The report, called “The Speculator Loophole: Ellis Act Evictions in San Francisco” and released Wednesday by Tenants Together, comes as legislation has been introduced locally and at the state level that aims to address the so-called speculator sales and boost Ellis Act eviction compensation for tenants.
From 2009 to last year, the report found that 51 percent of Ellis Act evictions were filed within less than a year of ownership of a property and 78 percent were filed within the first five years.
Data for the five years was similar to numbers for 2013, with 60 percent of Ellis Act evictions filed after less than a year of ownership and 79 percent within the first five years.
The Ellis Act, passed in 1985, allows a landlord to get out of the rental business by evicting tenants.
The report, which analyzed San Francisco Rent Board data and property ownership records, also found 30 percent of units were “Ellised” by “serial evictors,” defined as landlords who used the Ellis Act to kick out tenants in other properties.
The findings support Senate Bill 1439, introduced by state Sen.
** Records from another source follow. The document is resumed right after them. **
(** A tag edit reaches the page only after the store took it.  When the
    update of the tags fails, the user is alerted and the photos of the page
    stay as they are.  When it succeeds, the entry of the edited photo gets
    the new tags ([null] for none) and, if the re-embedding route answered
    an embedding, that embedding, which is the one the route saved;
    otherwise it keeps its embedding.  No other field and no other entry
    changes. *)
Theorem tag_edit_page_follows_store (photos : list Photo) (i : nat) (p : Photo)
    (next : option (list string))
    (selectRow : string → Reembed.RowResult)
    (embed : string → SemanticSearch.EmbedResult)
    (update : string → list number → bool) :
  photos !! i = Some p →
  let route := Reembed.POST (Some (Has (id p))) selectRow embed update in
  let after := TagEditor.persisted (id p) next false (TagEditor.Answered route.1) photos in
  after !! i
  = Some (withEmbedding
            (match route.2 with
             | (_, e) :: _ => Has e
             | [] => embedding p
             end)
            (withTags (storedTags next) p))
  ∧ (∀ j q, photos !! j = Some q → id q ≠ id p → after !! j = Some q)
  ∧ map id after = map id photos
  ∧ (∀ reembed,
        TagEditor.persisted (id p) next true reembed photos = photos
        ∧ SemanticEffect.Alert "Error updating tags"
          ∈ (TagEditor.persistTags next true reembed).2).
Proof.
  intros Hp route after.
  assert (Hafter : after
                   = Reconciliation.applyTags (id p) next
                       (match route.1 with
                        | Reembed.JsonEmbedding e => Has e
                        | Reembed.Plain _ _ => Absent
                        end) photos).
  { unfold after, TagEditor.persisted, TagEditor.persistTags.
    destruct route.1 as [status message|e]; [| done].
    by destruct ((200 <=? status) && (status <=? 299)). }
  split; [| split; [| split]].
  - rewrite Hafter, applyTags_lookup, Hp. simpl. rewrite String.eqb_refl.
    f_equal. f_equal. unfold route. rewrite POST_saved.
    by destruct (Reembed.POST _ _ _ _).1.
  - intros j q Hq Hne. rewrite Hafter, applyTags_lookup, Hq. simpl.
    by apply String.eqb_neq in Hne as ->.
  - rewrite Hafter. apply applyTags_ids.
  - intros reembed. split; [done |]. simpl. apply elem_of_cons. right.
    apply elem_of_cons. by left.
Qed.
(** * 3D-Annotator: surface-anchored annotations

    A shallow embedding of the annotation subsystem of the 3D-Annotator
    React/three.js application, and the properties of its event handlers.

    Two versions of the application live in the repository:
    - the current application (pending-pick panel, text and image
      annotations, deletion), embedded in the modules [Annotation] and [App];
    - the earlier copy kept under [portfolio/src/App.tsx], embedded in the
      module [Portfolio].

    JavaScript numbers are IEEE-754 binary64 values: they are modelled by
    Rocq's primitive floats, so that [+] and [*] below are the very
    operations the handlers perform.  React state and refs are modelled by
    explicit state passing: a handler is a function from the state it closes
    over to the state after it has run. *)

From Stdlib Require Import ZArith Floats.PrimFloat Floats.FloatOps Floats.SpecFloat.
From stdpp Require Import base option list gmap strings.

Set Warnings "-inexact-float".

(** ** Numbers and typed arrays *)

Abbreviation number := float (only parsing).

(** [Math.fround]: the binary32 value nearest to a binary64 number (ties to
    even, overflow to an infinity), read back as a binary64 number.  This is
    the conversion a [Float32Array] applies to every value stored in it. *)
Definition fround (v : number) : number :=
  match Prim2SF v with
  | S754_finite s m e =>
      SF2Prim (binary_normalize 24 128 (cond_Zopp s (Zpos m)) e s)
  | _ => v
  end.

Definition Float32Array := list number.

(** [new Float32Array(n)]: [n] zeros. *)
Definition Float32Array_new (n : nat) : Float32Array := replicate n 0%float.

(** [a[i] = v] on a [Float32Array]: the value is converted to binary32; a
    write past the end is ignored. *)
Definition Float32Array_store (i : nat) (v : number) (a : Float32Array)
  : Float32Array :=
  <[i := fround v]> a.

(** [arr[i]] on a [number[]]: [undefined] past the end, which arithmetic
    turns into [NaN]. *)
Definition index_number (l : list number) (i : nat) : number :=
  default nan (l !! i).

(** ** The part of three.js the handlers use *)

Module THREE.

Record Vector3 := mkVector3 { x : number; y : number; z : number }.

(** A pointer position; [u] and [v] are the fields [x] and [y] of a
    [Vector2]. *)
Record Vector2 := mkVector2 { u : number; v : number }.

(** [a.clone()] *)
Definition clone (a : Vector3) : Vector3 := mkVector3 (x a) (y a) (z a).

(** [a.copy(b)]: overwrites the three coordinates of [a], returns [a]. *)
Definition copy (a b : Vector3) : Vector3 := mkVector3 (x b) (y b) (z b).

(** [a.add(b)]: componentwise [+=], returns [a]. *)
Definition add (a b : Vector3) : Vector3 :=
  mkVector3 (x a + x b)%float (y a + y b)%float (z a + z b)%float.

(** [a.multiplyScalar(s)]: componentwise [*=], returns [a]. *)
Definition multiplyScalar (a : Vector3) (s : number) : Vector3 :=
  mkVector3 (x a * s)%float (y a * s)%float (z a * s)%float.

(** The coordinates as the array literal [[a.x, a.y, a.z]]. *)
Definition toArray (a : Vector3) : list number := [x a; y a; z a].

Record Ray := mkRay { origin : Vector3; direction : Vector3 }.

(** One entry of the result of a raycast, with the two fields the handlers
    read. *)
Record Intersection := mkIntersection { point : Vector3; normal : Vector3 }.

(** A camera is used only through [raycaster.setFromCamera(pointer, camera)],
    which turns a pointer position into a ray. *)
Record Camera := mkCamera { unproject : Vector2 -> Ray }.

(** The model group is used only through
    [raycaster.intersectObject(group, true)]: the intersections of a ray
    with the meshes of the group, nearest first. *)
Record Group := mkGroup { raycast : Ray -> list Intersection }.

(** A scene node: its local position, and the world transform of its
    ancestors, which maps the local position to the world position. *)
Record Object3D := mkObject3D {
  position : Vector3;
  parentMatrixWorld : Vector3 -> Vector3
}.

(** [o.getWorldPosition(target)] *)
Definition getWorldPosition (o : Object3D) : Vector3 :=
  parentMatrixWorld o (position o).

Definition set_position (p : Vector3) (o : Object3D) : Object3D :=
  mkObject3D p (parentMatrixWorld o).

(** The connector [<line>]; its position attribute is bound by the JSX to
    the component's own [positions] buffer ([array={positions.current}]), so
    the line only carries the upload flag of that attribute. *)
Record Line := mkLine { needsUpdate : bool }.

(** What [useThree()] hands to a component. *)
Record RootState := mkRootState {
  raycaster : Ray;
  camera : Camera;
  pointer : Vector2
}.

(** [raycaster.setFromCamera(pointer, camera)] *)
Definition setFromCamera (st : RootState) : RootState :=
  mkRootState (unproject (camera st) (pointer st)) (camera st) (pointer st).

(** [raycaster.intersectObject(group, true)] *)
Definition intersectObject (st : RootState) (g : Group) : list Intersection :=
  raycast g (raycaster st).

End THREE.

Import THREE.

(** ** React refs *)

(** The [RefObject<THREE.Group>] of a mounted model is shared by every
    annotation bound to it; a ref is identified by an address, and the store
    maps it to its [current] value, absent when [current] is [null]. *)
Definition RefId := nat.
Mark Leno, D-San Francisco, in late February. The bill seeks to stop speculators from using loopholes in the 1985 Ellis Act. Among the protections San Francisco leaders could choose to impose is requiring that landlords own buildings for no fewer than five years before invoking the act.
“The report says that which we already understood is the case in San Francisco,” Leno said. “The Ellis Act is being abused not by landlords, but by speculators.”
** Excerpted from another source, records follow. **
(** * data-sanitize.py: CSV normalisation, embedded and verified

    A shallow embedding of [data-sanitize.py] (a Python 2 script).  Byte
    strings ([str]) are lists of bytes, text ([unicode]) is a list of
    code points, exceptions are values of an error monad, and the two
    output channels are threaded through the row loop as explicit
    state.  The interpreter's library functions the script calls (the
    UTF-8 codec, [int], [timedelta], [strptime], the zone conversion,
    [str] of a float, [str.format]) are modelled next to the
    function that calls them. *)

From Stdlib Require Import Strings.String Strings.Byte.
From Stdlib Require Import List ZArith NArith Lia Bool Arith.
From Stdlib Require DecimalPos DecimalN.
Import ListNotations.

Open Scope N_scope.

(** ** Byte strings and text *)

Definition bytes := list byte.

(** A [unicode] object: the sequence of its code points (a wide
    build, one element per code point). *)
Definition ustring := list N.

Definition bytes_of (s : string) : bytes := list_byte_of_string s.

(** A text literal whose characters are all ASCII. *)
Definition u (s : string) : ustring := map Byte.to_N (list_byte_of_string s).

Definition chr (s : string) : N :=
  match list_byte_of_string s with
  | b :: _ => Byte.to_N b
  | [] => 0
  end.

Definition ustring_eqb (a b : ustring) : bool :=
  if list_eq_dec N.eq_dec a b then true else false.

(** ** Exceptions and the error monad *)

Inductive value_error :=
| NoMatch (data : ustring)            (* time data does not match format *)
| UnconvertedData (rest : ustring)    (* unconverted data remains *)
| FieldOutOfRange                     (* day is out of range for month, second must be in 0..59 *)
| InvalidLiteral (lit : ustring).     (* invalid literal for int() with base 10 *)

Inductive exn :=
| IndexError
| ValueError (cause : value_error)
| OverflowError
| UnicodeDecodeError (start stop : nat)
| UnicodeEncodeError.

(** [except ValueError] also catches the Unicode errors, which are
    subclasses of it. *)
Definition is_ValueError (e : exn) : bool :=
  match e with
  | ValueError _ | UnicodeDecodeError _ _ | UnicodeEncodeError => true
  | IndexError | OverflowError => false
  end.

Inductive result (A : Type) :=
| Ok (a : A)
| Raise (e : exn).
Arguments Ok {A} a.
Arguments Raise {A} e.

Definition rbind {A B} (m : result A) (f : A -> result B) : result B :=
  match m with
  | Ok a => f a
  | Raise e => Raise e
  end.

Notation "x <- m ;; k" := (rbind m (fun x => k))
  (at level 61, m at next level, right associativity).

(** [l[i]] for a non-negative index. *)
Definition index {A} (l : list A) (i : nat) : result A :=
  match nth_error l i with
  | Some x => Ok x
  | None => Raise IndexError
  end.

(** ** The UTF-8 codec ([str.decode('utf8')], strict error handling) *)

Module Utf8.

(** Sequence length announced by a lead byte; zero marks an illegal
    lead byte. *)
Definition code_length (c : N) : nat :=
  if c <? 0x80 then 1%nat
  else if c <? 0xC2 then 0%nat
  else if c <? 0xE0 then 2%nat
  else if c <? 0xF0 then 3%nat
  else if c <? 0xF5 then 4%nat
  else 0%nat.

Definition is_cont (b : byte) : bool :=
  N.land (Byte.to_N b) 0xC0 =? 0x80.

(** Number of continuation bytes at the head of [s]. *)
Fixpoint cont_run (s : bytes) : nat :=
  match s with
  | b :: s' => if is_cont b then S (cont_run s') else 0%nat
  | [] => 0%nat
  end.

Inductive decoded :=
| Decoded (t : ustring)
| DecodeError (start stop : nat).

Definition push (c : N) (d : decoded) : decoded :=
  match d with
  | Decoded t => Decoded (c :: t)
  | DecodeError a b => DecodeError a b
  end.

(** The decoder loop; [pos] is the offset of [s] in the whole input
    and the error carries the span [start, stop) it rejects. *)
Fixpoint decode_from (pos : nat) (s : bytes) : decoded :=
  match s with
  | [] => Decoded []
  | b0 :: s1 =>
    let c0 := Byte.to_N b0 in
    match code_length c0 with
    | 1%nat => push c0 (decode_from (pos + 1) s1)
    | 2%nat =>
      match s1 with
      | b1 :: s2 =>
        if is_cont b1 then
          push (N.shiftl (N.land c0 0x1F) 6 + N.land (Byte.to_N b1) 0x3F)
               (decode_from (pos + 2) s2)
        else DecodeError pos (pos + 1)
      | _ => DecodeError pos (pos + 1 + cont_run s1)
      end
    | 3%nat =>
      match s1 with
      | b1 :: b2 :: s3 =>
        if negb (is_cont b1) || negb (is_cont b2)
           || ((c0 =? 0xE0) && (Byte.to_N b1 <? 0xA0))
        then DecodeError pos (if is_cont b1 then pos + 2 else pos + 1)
        else
          push (N.shiftl (N.land c0 0x0F) 12
                + N.shiftl (N.land (Byte.to_N b1) 0x3F) 6
                + N.land (Byte.to_N b2) 0x3F)
               (decode_from (pos + 3) s3)
      | _ => DecodeError pos (pos + 1 + cont_run s1)
      end
    | 4%nat =>
      match s1 with
      | b1 :: b2 :: b3 :: s4 =>
        if negb (is_cont b1) || negb (is_cont b2) || negb (is_cont b3)
           || ((c0 =? 0xF0) && (Byte.to_N b1 <? 0x90))
           || ((c0 =? 0xF4) && (0x8F <? Byte.to_N b1))
        then DecodeError pos
               (if is_cont b1
                then if is_cont b2 then pos + 3 else pos + 2
                else pos + 1)
        else
          push (N.shiftl (N.land c0 0x07) 18
                + N.shiftl (N.land (Byte.to_N b1) 0x3F) 12
                + N.shiftl (N.land (Byte.to_N b2) 0x3F) 6
                + N.land (Byte.to_N b3) 0x3F)
               (decode_from (pos + 4) s4)
      | _ => DecodeError pos (pos + 1 + cont_run s1)
      end
    | _ => DecodeError pos (pos + 1)
    end
  end.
Added mayoral legislative aide Francis Tsang: “Passing Senator Leno’s bill to stop unchecked real estate speculation and to keep renters in their homes is Mayor [Ed] Lee’s first, second and third priority in Sacramento,” said Francis Tsang, a spokesman for Lee.
A snapshot of speculator data was available when Leno first introduced the bill, but the Tenants Together report is much more comprehensive, said Executive Director Dean Preston. His organization, in partnership with the Anti-Eviction Mapping Project, spent half a year looking through every Ellis Act filing.
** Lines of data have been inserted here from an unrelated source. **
Lemma turns_containsHtml sh v (up : Ancestors) :
  htmlFree exec context (Literal v) = true ->
  turns sh sh (fun b => b = false) (containsHtml context (mkNode (Literal v) up)).
Proof.
  intros H. unfold containsHtml. cbn [self]. simpl in H.
  destruct (regex v); [apply turns_ret; reflexivity|].
  simpl in H. apply negb_true_iff in H.
  eapply turns_bind; [apply turns_lift_isCommentedSafe|]. intros c _.
  apply turns_ret. rewrite H. apply andb_false_r.
Qed.

Lemma turns_enter sh (n : BaseNode) (up : Ancestors) :
  htmlFree exec context n = true ->
  anchored up sh ->
  turns sh (pushedShape (mkNode n up) sh) (fun _ => True)
        (enter exec context (mkNode n up)).
Proof.
  intros Hfree Ha. unfold enter, pushedShape, onCallExpression, onLiteral,
    onIdentifier. cbn [self].
  destruct n; cbn [isSink];
    try apply turns_pushNode; try (apply turns_ret; exact I).
  - apply turns_infectParentConditional; [exact Ha|].
    unfold namesHtml. apply turns_ret. apply free_isHtmlVariable. exact Hfree.
  - apply turns_infectParentConditional; [exact Ha|].
    apply turns_containsHtml. exact Hfree.
  - eapply turns_bind; [|intros _ _; apply turns_pushNode].
    apply turns_infectParentConditional; [exact Ha|].
    apply turns_returnsHtml. exact Hfree.
Qed.

(** *** Leaving a node *)

Lemma free_closestFunction (up : Ancestors) :
  forall n f,
    htmlFree exec context n = true ->
    Forall (fun e => htmlFree exec context (snd e) = true) up ->
    tree.closestFunction n up = Some f ->
    htmlFree exec context (self f) = true /\
    Forall (fun e => htmlFree exec context (snd e) = true) (ancestors f).
Proof.
  induction up as [|[i p] up IH]; intros n f Hn Hup H.
  - destruct n; simpl in H; try discriminate; injection H as <-; auto.
  - inversion Hup as [|? ? Hp Hrest]; subst. simpl in Hp.
    destruct n; simpl in H;
      try (apply (IH p f Hp Hrest); exact H);
      injection H as <-; auto.
Qed.

Lemma free_parentFunction (n : BaseNode) (up : Ancestors) (func : Node) :
  htmlFree exec context n = true ->
  Forall (fun e => htmlFree exec context (snd e) = true) up ->
  tree.getParentFunctionIdentifier (mkNode n up) = Some func ->
  isHtmlFunction exec context func = false.
Proof.
  intros Hn Hup H. unfold tree.getParentFunctionIdentifier in H.
  cbn [self ancestors] in H.
  destruct (tree.closestFunction n up) as [f|] eqn:Ef; [|discriminate].
  destruct (free_closestFunction up n f Hn Hup Ef) as [Hf Hfup].
  assert (Hassigned :
            match parent f with
            | Some p =>
                match self p with
                | VariableDeclarator i _ => Some (at_id p i)
                | AssignmentExpression l _ => Some (at_left p l)
                | _ => None
                end
            | None => None
            end = Some func -> isHtmlFunction exec context func = false).
  { unfold parent. destruct (ancestors f) as [|[j q] up'] eqn:Eup; [discriminate|].
    inversion Hfup as [|? ? Hq _]; subst. simpl in Hq. cbn [self].
    destruct q; try discriminate; intros E; injection E as <-;
      simpl in Hq; apply andb_true_iff in Hq; destruct Hq as [Hq _];
      apply free_isHtmlFunction; exact Hq. }
  destruct (self f) eqn:Es; try (apply Hassigned; exact H).
  - destruct id as [i|]; [|apply Hassigned; exact H].
    injection H as <-. simpl in Hf.
    apply andb_true_iff in Hf. destruct Hf as [Hf _].
    apply andb_true_iff in Hf. destruct Hf as [Hf _].
    apply free_isHtmlFunction. exact Hf.
  - destruct id as [i|]; [|apply Hassigned; exact H].
    injection H as <-. simpl in Hf.
    apply andb_true_iff in Hf. destruct Hf as [Hf _].
    apply andb_true_iff in Hf. destruct Hf as [Hf _].
    apply free_isHtmlFunction. exact Hf.
Qed.

Lemma rooted_tail (i : nat) (p : BaseNode) (up : Ancestors) :
  rooted ((i, p) :: up) -> isArray p = true -> rooted up.
Proof.
  intros [pre [k [body E]]] Hp. destruct pre as [|e pre]; simpl in E.
  - injection E as -> -> ->. discriminate Hp.
  - injection E as _ ->. exists pre, k, body. reflexivity.
Qed.

Lemma turns_usesHtml sh (up : Ancestors) :
  forall n,
    htmlFree exec context n = true ->
    Forall (fun e => htmlFree exec context (snd e) = true) up ->
    (isArray n = true -> rooted up) ->
    turns sh sh (fun b => b = false) (usesHtml exec context n up).
Proof.
  assert (Hcases : forall n up,
            htmlFree exec context n = true ->
            Forall (fun e => htmlFree exec context (snd e) = true) up ->
            isArray n = false ->
            turns sh sh (fun b => b = false) (usesHtml exec context n up)).
  { intros n up' Hn Hup Hk.
    destruct n; try discriminate Hk; destruct up' as [|[j q] up'];
      cbn [usesHtml];
      first
        [ apply turns_functionAcceptsHtml
        | apply turns_ret; reflexivity
        | apply turns_ret; apply free_isHtmlVariable; simpl in Hn;
          apply andb_true_iff in Hn; tauto
        | destruct (tree.getParentFunctionIdentifier _) as [func|] eqn:Ef;
          apply turns_ret;
          [apply (free_parentFunction _ _ _ Hn Hup Ef)|reflexivity] ]. }
  induction up as [|[i p] up IH]; intros n Hn Hup Hroot;
    destruct (isArray n) eqn:Hk; try (apply Hcases; assumption).
  - destruct (Hroot eq_refl) as [pre [k [body E]]].
    destruct pre; discriminate E.
  - inversion Hup as [|? ? Hp Hrest]; subst. simpl in Hp.
    destruct n; try discriminate Hk. cbn [usesHtml].
    apply IH; [exact Hp|exact Hrest|].
    apply (rooted_tail i). apply Hroot. reflexivity.
Qed.

Lemma turns_isCandidate sh (f : Frame) :
  xss f = false ->
  htmlFree exec context (self (node f)) = true ->
  Forall (fun e => htmlFree exec context (snd e) = true) (ancestors (node f)) ->
  (isArray (self (node f)) = true -> rooted (ancestors (node f))) ->
  turns sh sh (fun b => b = false) (isCandidate exec context f).
Proof.
  intros Hf Hn Hup Hroot. unfold isCandidate. rewrite Hf.
  apply turns_usesHtml; assumption.
Qed.

Lemma turns_leave sh (n : BaseNode) (up : Ancestors) :
  htmlFree exec context n = true ->
  Forall (fun e => htmlFree exec context (snd e) = true) up ->
  rooted up ->
  turns (pushedShape (mkNode n up) sh) sh (fun _ => True)
        (leave exec context (mkNode n up)).
Proof.
  intros Hn Hup Hroot.
  assert (Hexit : turns (mkNode n up :: sh) sh (fun _ : unit => True)
                        (exitNode exec context)).
  { unfold exitNode. eapply turns_bind; [apply turns_pop|].
    intros f [Hnode Hf].
    eapply turns_bind;
      [apply turns_isCandidate; rewrite ?Hnode; auto|].
    intros b ->. apply turns_ret. exact I. }
  assert (Hmark : turns (mkNode n up :: sh) sh (fun _ : unit => True)
                        (markParentXSS exec context)).
  { unfold markParentXSS. eapply turns_bind; [apply turns_pop|].
    intros f [Hnode Hf].
    eapply turns_bind;
      [apply turns_isCandidate; rewrite ?Hnode; auto|].
    intros b ->. apply turns_ret. exact I. }
  unfold leave, pushedShape. cbn [self].
  destruct n; cbn [isSink];
    first [exact Hexit | exact Hmark | apply turns_ret; exact I].
Qed.

(** *** The traversal *)

Lemma anchored_child (n : BaseNode) (up : Ancestors) (sh : list Node) (i : nat) :
  anchored up sh ->
  anchored (slot (mkNode n up) i) (pushedShape (mkNode n up) sh).
Proof.
  intros Ha. unfold pushedShape, slot. cbn [self ancestors].
  destruct (isSink n).
  - exists [], i, n, up. split; [reflexivity|apply same_refl].
  - destruct sh as [|top sh]; [exact I|].
    destruct Ha as [pre [j [p [up' [E Hsame]]]]].
    exists ((i, n) :: pre), j, p, up'. split; [|exact Hsame].
    rewrite E. reflexivity.
Qed.

Lemma rooted_child (n : BaseNode) (up : Ancestors) (i : nat) :
  rooted up -> rooted (slot (mkNode n up) i).
Proof.
  intros [pre [k [body E]]]. exists ((i, n) :: pre), k, body.
  unfold slot. cbn [self ancestors]. rewrite E. reflexivity.
Qed.

Lemma turns_traverseAll sh (this : Node) (l : list BaseNode) :
  (forall c, In c l -> forall i,
     turns sh sh (fun _ => True) (traverse exec context c (slot this i))) ->
  forall i, turns sh sh (fun _ => True)
                  (traverseAll (traverse exec context) this l i).
Proof.
  induction l as [|c l IH]; intros H i; simpl.
  - apply turns_ret. exact I.
  - eapply (turns_bind _ _ _ (fun _ : unit => True));
      [apply H; left; reflexivity|].
    intros _ _. apply IH. intros c' Hc'. apply H. right. exact Hc'.
Qed.

Lemma turns_traverse (n : BaseNode) :
  htmlFree exec context n = true ->
  forall up sh,
    rooted up ->
    Forall (fun e => htmlFree exec context (snd e) = true) up ->
    anchored up sh ->
    turns sh sh (fun _ => True) (traverse exec context n up).
Proof.
  induction n; intros Hfree up sh Hroot Hup Ha; pose proof Hfree as Hall;
    simpl in Hfree;
    repeat match goal with
           | H : _ && _ = true |- _ => apply andb_true_iff in H; destruct H
           end;
    cbn [traverse];
    (eapply (turns_bind _ _ _ (fun _ : unit => True));
       [apply turns_enter; [exact Hall|exact Ha]|intros _ _]);
    (eapply (turns_bind _ _ _ (fun _ : unit => True));
       [|intros _ _; apply turns_leave; assumption]);
    repeat first
      [ apply turns_ret; exact I
      | match goal with
        | H : htmlFree exec context ?c = true -> _
          |- turns _ _ _ (traverse _ _ ?c _) =>
            apply H;
            [ assumption
            | apply rooted_child; exact Hroot
            | constructor; [exact Hall|exact Hup]
            | apply anchored_child; exact Ha ]
        | H : list_all BaseNode _ ?l |- turns _ _ _ (traverseAll _ _ ?l _) =>
            apply turns_traverseAll; intros c Hc i';
            apply (list_all_In _ _ H c Hc);
            [ eapply forallb_In; eassumption
            | apply rooted_child; exact Hroot
            | constructor; [exact Hall|exact Hup]
            | apply anchored_child; exact Ha ]
        | H : option_all BaseNode _ ?o |- turns _ _ _ (traverseOption _ _ ?o _) =>
            destruct H; cbn [traverseOption]
        end
      | eapply (turns_bind _ _ _ (fun _ : unit => True)); [|intros _ _] ].
Qed.

(** X20.  No report without a sign of HTML.  Take a program in which no
    identifier has a name matching a naming rule, no callee has a full name
    matching a function naming rule and no string literal contains a tag,
    options whose function policies never say [htmlInput] or [htmlOutput],
    and a source text in which every binary expression has a token in front
    of it (that is, one that does not begin with a binary expression).  Then
    the run completes and reports nothing. *)
Theorem X20_no_report_without_html_evidence (body : list BaseNode) :
  plainTable (functionRules context) ->
  htmlFree exec context (Other Program body) = true ->
  lint exec context (Other Program body) = Ok [].
Proof.
  intros Htable Hfree. unfold lint.
  assert (Hcalm : calm (initialState context)).
  { split; [apply Forall_nil_2|]. split; [exact Htable|apply map_Forall_empty]. }
  assert (Hbody : turns [] [] (fun _ : unit => True)
                        (traverse exec context (Other Program body) [])).
  { cbn [traverse].
    eapply (turns_bind _ _ _ (fun _ : unit => True));
      [apply turns_ret; exact I|intros _ _].
    eapply (turns_bind _ _ _ (fun _ : unit => True));
      [|intros _ _; apply turns_ret; exact I].
    apply turns_traverseAll. intros c Hc i.
    apply turns_traverse.
    - simpl in Hfree. eapply forallb_In; eassumption.
    - exists [], i, body. reflexivity.
    - constructor; [exact Hfree|constructor].
    - exact I. }
  destruct (Hbody (initialState context) Hcalm eq_refl)
    as [[] [s' [E [_ [Hr _]]]]].
  rewrite E. f_equal. exact Hr.
Qed.
End Silence.

(** [x = wrap(y + "plain", [z].join(", "))], under the default options. *)
Lemma X20_no_report_without_html_evidence_witness :
  let call := CallExpression (Identifier "wrap")
                [BinaryExpression (Identifier "y") (Literal (StringValue "plain"));
                 CallExpression
                   (MemberExpression (ArrayExpression [Identifier "z"])
                                     (Identifier "join") false)
                   [Literal (StringValue ", ")]] in
  let asg := AssignmentExpression (Identifier "x") call in
  let program := Other Program [Other ExpressionStatement [asg]] in
  lint Example.literalExec Example.plain program = Ok [].
Proof.
  intros call asg program.
  apply (X20_no_report_without_html_evidence Example.literalExec Example.plain).
  - intros n l r _. discriminate.
  - unfold plainTable, functionRules. simpl.
    repeat (apply map_Forall_insert_2; [split; reflexivity|]).
    apply map_Forall_empty.
  - reflexivity.
Defined.

(** *** Terminals and the reports of a validation *)

Section Terminals.
Variable exec : RegExp -> string -> bool.
Variable context : RuleContext.

(** X21.  Terminal extraction appends to the list it is given and is
    otherwise independent of it; every terminal it finds for a node is the
    node itself or lies inside it; and it writes nothing but the rule
    cache. *)
Theorem X21_terminals_lie_inside_the_value
        (n : BaseNode) (up : Ancestors) (rec : bool) (s : State) :
  (forall ch,
      getDescendants n up ch rec s = prepend ch (getDescendants n up [] rec s)) /\
  (forall l s',
      getDescendants n up [] rec s = Ok (l, s') ->
      Forall (fun t => t = mkNode n up \/ inside (mkNode n up) t) l /\
      exprStack s' = exprStack s /\ rules s' = rules s /\
      reports s' = reports s).
Proof.
  split.
  - intros ch. apply getDescendants_acc.
  - intros l s' E. apply getDescendants_terminals in E. exact E.
Qed.

(** X22.  Validating a value reports only nodes of that value: every report
    [checkForXss] makes is located at the value or inside it, the reports
    made before are kept in front, and neither the stack nor the rule table
    is written. *)
Theorem X22_validation_reports_inside_the_value (n target : Node) (s s' : State) :
  checkForXss exec context n target s = Ok (tt, s') ->
  exprStack s' = exprStack s /\ rules s' = rules s /\
  exists new, reports s' = reports s ++ new /\
              Forall (fun r => report_node r = n \/ inside n (report_node r)) new.
Proof. intros H. exact (respects_checkForXss exec context n target s tt s' H). Qed.
End Terminals.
“We used five-year data so as not to be accused of cherry-picking this year or that year,” Preston said.
But Charley Goss of the San Francisco Apartment Association said the report is misleading because any change in a landlord’s title, such as a divorce, reflects on paperwork as if there is a new owner.
“The reason I am able to tell you that with confidence is because we went through these numbers ourselves and interviewed a handful of these people,” he said. “A landlord owned the building for 30 years and the records said four years.”
According to Goss’ statistical analysis released last week, 60 percent of Ellis Acts evictions in the past year were done by individuals or family trusts, not speculators.
The report by Tenants Together also identified “serial evictors” including Urban Green Investments for invoking the Ellis Act on 28 units, Kaushik Dattani on 25 units, and Iantorno on 19 units. They did not return calls for comment Thursday.
Goss said he was not familiar with Urban Green Investments or Dattani, but that Iantorno, a member of the apartment association, is an 80-year-old man of declining health trying to plan for his estate.
“He has two sons and doesn’t want to leave them with an investment that’s losing money every month,” Goss said. “He doesn’t feel it would be fair to leave his sons with that.”
Supervisor David Campos also has introduced legislation locally that would entitle tenants evicted under the Ellis Act to receive more relocation compensation. Under existing law, those amounts are about $5,261 per tenant capped at $15,783 per unit. Landlords must also pay about $3,508 for each displaced elderly or disabled tenant.